Term effectively finishes this week with the end of examinations. And Professor Melnikas, 68, is due to retire at the end of this academic year, on June 30.

The university says it is co-operating with the US government investigation.

Donald Harris, dean of the College of the Arts, which is where Professor Melnikas teaches, said: "We really want to see justice done. We want to see the truth come out."

Ohio State University is thought to have one of the best art history departments in the US, so it is keen to co-operate with the government to protect its reputation.

Father Leonard Boyle, the Irish Dominican who is "prefect" of the Vatican Library, said Professor Melnikas had been using the library almost every year for the past 30 years.

He was so well known and trusted in the library that a few years ago he worked closely with the supreme authority of the library at that time, Cardinal Alfons Stickler, on the compilation of an important book in several volumes, Decreteum Gratinius.

Father Boyle said that as far as he knew the Vatican was not planning to press any charges.

"Our official position is that the folios were 'abstracted' from the Vatican Library and may have got mysteriously mixed up with Professor Melnikas's effects.

"I examined the manuscripts from which they were cut and I'd say it was a good cutting job done with a sharp penknife. One of the folios was part of a treatise on agriculture and included a particularly beautiful illustration of a farmer working with a scythe," he said.

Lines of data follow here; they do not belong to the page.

(* ===== verification/NomCrate.v ===== *)
(** * The [nom] parser combinators

    [nom] (version 6) is a third-party crate: the combinators the sources use
    are the class [NomCrate], with the behaviour its documentation gives them.
    The error type they are used at is [DecodeError] of
    [tezos/encoding/src/nom.rs], so the two [ParseError] methods of that file,
    [from_error_kind] and [append], and [from_external_error] are defined here.
    [reference_nom] is one implementation of the class. *)

From Stdlib Require Import ZArith Lia List Bool String.
From stdpp Require Import base option list numbers strings.
From S2P Require Import Prelude Extern BitUtils Serializer.

Set Warnings "-register-all".

(** [nom::error::ErrorKind], the kinds the combinators below report. *)
Inductive ErrorKind : Type :=
| KTag | KMapRes | KComplete | KEof | KAlt | KMany0 | KManyMN | KManyTill | KVerify.

(** ** [tezos_encoding::nom::error] *)
Inductive BoundedEncodingKind : Type := BString | BList | BDynamic | BBounded.

Inductive DecodeErrorKind : Type :=
| DNom (k : ErrorKind)
| DUtf8 (k : ErrorKind)
| DBoundary (b : BoundedEncodingKind)
| DBits (e : BitsError)
| DField (name : string)
| DVariant (name : string)
| DUnknownTag (tag : string)
| DInvalidTag (tag : string).

Inductive DecodeError : Type :=
  mkDecodeError { input : bytes; de_kind : DecodeErrorKind; other : option DecodeError }.

Definition add_field (name : string) (e : DecodeError) : DecodeError :=
  mkDecodeError (input e) (DField name) (Some e).
Definition add_variant (name : string) (e : DecodeError) : DecodeError :=
  mkDecodeError (input e) (DVariant name) (Some e).
Definition limit (i : bytes) (b : BoundedEncodingKind) : DecodeError :=
  mkDecodeError i (DBoundary b) None.
Definition unknown_tag (i : bytes) (tag : string) : DecodeError :=
  mkDecodeError i (DUnknownTag tag) None.
Definition invalid_tag (i : bytes) (tag : string) : DecodeError :=
  mkDecodeError i (DInvalidTag tag) None.
Definition get_unknown_tag (e : DecodeError) : option string :=
  match de_kind e with DUnknownTag tag => Some tag | _ => None end.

Access to the Vatican Library is restricted, requiring special credentials and introductions.

The volume from which the leaves were cut is a copy of 13 Roman treatises by authors like Apuleus, Cicero, Frontinus, Vergetius, Palladius and others. The missing pages were from De Agricultura, by Palladius, bearing a particularly fine illustration.

US Customs could give no indication of how long the investigation would take. It would not be affected by the end of term or the professor's retirement, said Mr Beauchamp.

USCustoms are studying other material handed to Mr Ferrini by Professor Melnikas.

According to Mr Ferrini, US Customs have taken a 14th-century manuscript page removed from a copy of the Justinian code, which is valued at $25,000 in his current sales catalogue.

And they are interested in seeing a medieval legal manuscript which is in the process of being returned to him by a customer, the dealer said.

Mr Ferrini said he had been questioned about the items by US Customs for two days and expected further questioning.

Other items which Professor Melnikas had passed to him, including a 19th-century watercolour painting, a folio edition of Hogarth prints and two copies of a three-volume work on medieval manuscripts written by Professor Melnikas, are being returned to him.

A check is currently being carried out of all the 100 or so books consulted by Professor Melnikas.

Last week Professor Melnikas declined to comment directly, but his lawyer said that the "leaves had not been stolen" and that the professor was co-operating with the authorities.

Professor Melnikas "is not a businessman but a respected scholar who is anxious to resolve these questions".